Optimisation of the microencapsulation of an active ingredient by crosslinking and the coating method to target colon diseases

Abstract

The aim of this study was to prepare microcapsules based on a natural polymer chitosan solution (high degree of deacetylation (DDA), low molecular weight (MW), and low viscosity)/sodium alginate in the presence of a crosslinking agent (glutaraldehyde), in order to encapsulate and vectorise the active principle towards the diseased organ (colon), without being diffused into other levels of the digestive tract, to increase the therapeutic effectiveness of treatment by chemotherapy and to reduce undesirable effects.
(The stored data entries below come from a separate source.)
Definition getAuditLogs (q : audit_query) (page limit : option js_num) (logs : list audit_row) : outcome app_error audit_page :=
  let page := page_number page in let limit := page_limit limit in
  match time_filter q.(aq_start), time_filter q.(aq_end) with
  | Ok from, Ok to =>
      let found := newest_first (select (entry_matches q from to) logs) in
      let total := Z.of_nat (length found) in
      match map_entries (take (Z.to_nat limit) (drop (Z.to_nat ((page - 1) * limit)) found)) with
      | Ok entries => Ok {| ap_entries := entries; ap_total := total; ap_page := page; ap_limit := limit;
                            ap_totalPages := (total + limit - 1) / limit |}
      | Throw e => Throw e
      end
  | Throw e, _ | _, Throw e => Throw e
  end.

Definition validEventTypes : list string :=
  ["role_permission_change"; "user_override_change"; "custom_role_created"; "custom_role_deleted"].

(** [x && isNaN(Date.parse(x))] *)
Definition bad_date (value : option string) : bool :=
  match truthy_id value with Some text => negb (bool_decide (is_Some (Date_parse text))) | None => false end.

(** [GET /audit-logs/permissions] *)
Definition listAuditLogs (q : audit_query) : admin_action (answer audit_page) :=
  if match truthy_id q.(aq_event) with Some e => negb (bool_decide (e ∈ validEventTypes)) | None => false end
  then mret (Refuse 400 "VALIDATION_ERROR")
  else if bad_date q.(aq_start) || bad_date q.(aq_end) then mret (Refuse 400 "VALIDATION_ERROR")
  else
    logs ← gets ad_logs;
    match getAuditLogs q (parseInt_10 <$> truthy_id q.(aq_page)) (parseInt_10 <$> truthy_id q.(aq_limit)) logs with
    | Ok p => mret (Answer 200 p)
    | Throw e => throw e
    end.

(** ** The requests that write *)

Inductive admin_request : Type :=
  | CreateRole (newId : string) (body : json)
  | UpdateRole (id : string) (body : json)
  | DeleteRole (id : string)
  | UpdateMatrix (id : string) (body : json)
  | ReplaceOverrides (id : string) (body : json).

Definition status_of {A} (a : answer A) : Z := match a with Answer n _ | Refuse n _ => n end.
Definition delete_status (a : delete_answer) : Z :=
  match a with Deleted _ _ => 200 | InUse _ _ => 409 | DeleteRefused n _ => n end.

Definition ok_status (n : Z) : bool := (n =? 200) || (n =? 201).

(** The status of the answer. *)
Definition serve_admin (q : admin_request) : admin_action Z :=
  match q with
  | CreateRole newId body => a ← createRole newId body; mret (status_of a)
  | UpdateRole id body => a ← updateRole id body; mret (status_of a)
  | DeleteRole id => a ← deleteRole id; mret (delete_status a)
  | UpdateMatrix id body => a ← updateRoleMatrix id body; mret (status_of a)
  | ReplaceOverrides id body => a ← replaceUserOverrides id body; mret (status_of a)
  end.

End admin.

(** ** The limiter of these routes *)

Definition RATE_LIMIT : Z := 100.
Definition WINDOW_MS : Z := 15 * 60 * 1000.

Record limited := { li_reply : reply; li_retryAfter : option Z }.

Definition permissionAdminRateLimiter (user : option string) (now : Z) (st : fallback_store) : limited * fallback_store :=
  match truthy_id user with
  | None => ({| li_reply := Next; li_retryAfter := None |}, st)
  | Some id =>
      let key := "perm_admin:" +:+ id in
      let timestamps := List.filter (λ ts, now - ts <? WINDOW_MS) (default [] (map_get key st)) in
      if RATE_LIMIT <=? Z.of_nat (length timestamps) then
        let resetTimeMs := default now (head timestamps) + WINDOW_MS in
        ({| li_reply := Reply 429 "RATE_LIMIT_EXCEEDED";
            li_retryAfter := Some (Z.max 1 (ceil_seconds (resetTimeMs - now))) |}, map_set key timestamps st)
      else ({| li_reply := Next; li_retryAfter := None |}, map_set key (timestamps ++ [now]) st)
  end.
The method of preparation of the microcapsules obtained from the sodium alginate/chitosan solution/active ingredients system was examined by conventional optical microscopy. In addition, an in vitro study was carried out on the active ingredients’ release profiles, depending on the pH simulating the gastric and intestinal media for the seven systems proposed. It should be mentioned that, in the basic medium (pH(colon) = 8), the release of the active ingredients is of the utmost importance. Nevertheless, control of this release can be improved by a crosslinking agent and the coating method. The dry [sodium alginate / chitosan solution / active ingredients + crosslinking 2 %] formulation coated with non-crosslinked chitosan (Formulation 7) is the standard formula that meets all the criteria from our earlier work, with a core release rate of 67 %. The PSD was unimodal, with sizes ranging from 750 µm to 900 µm.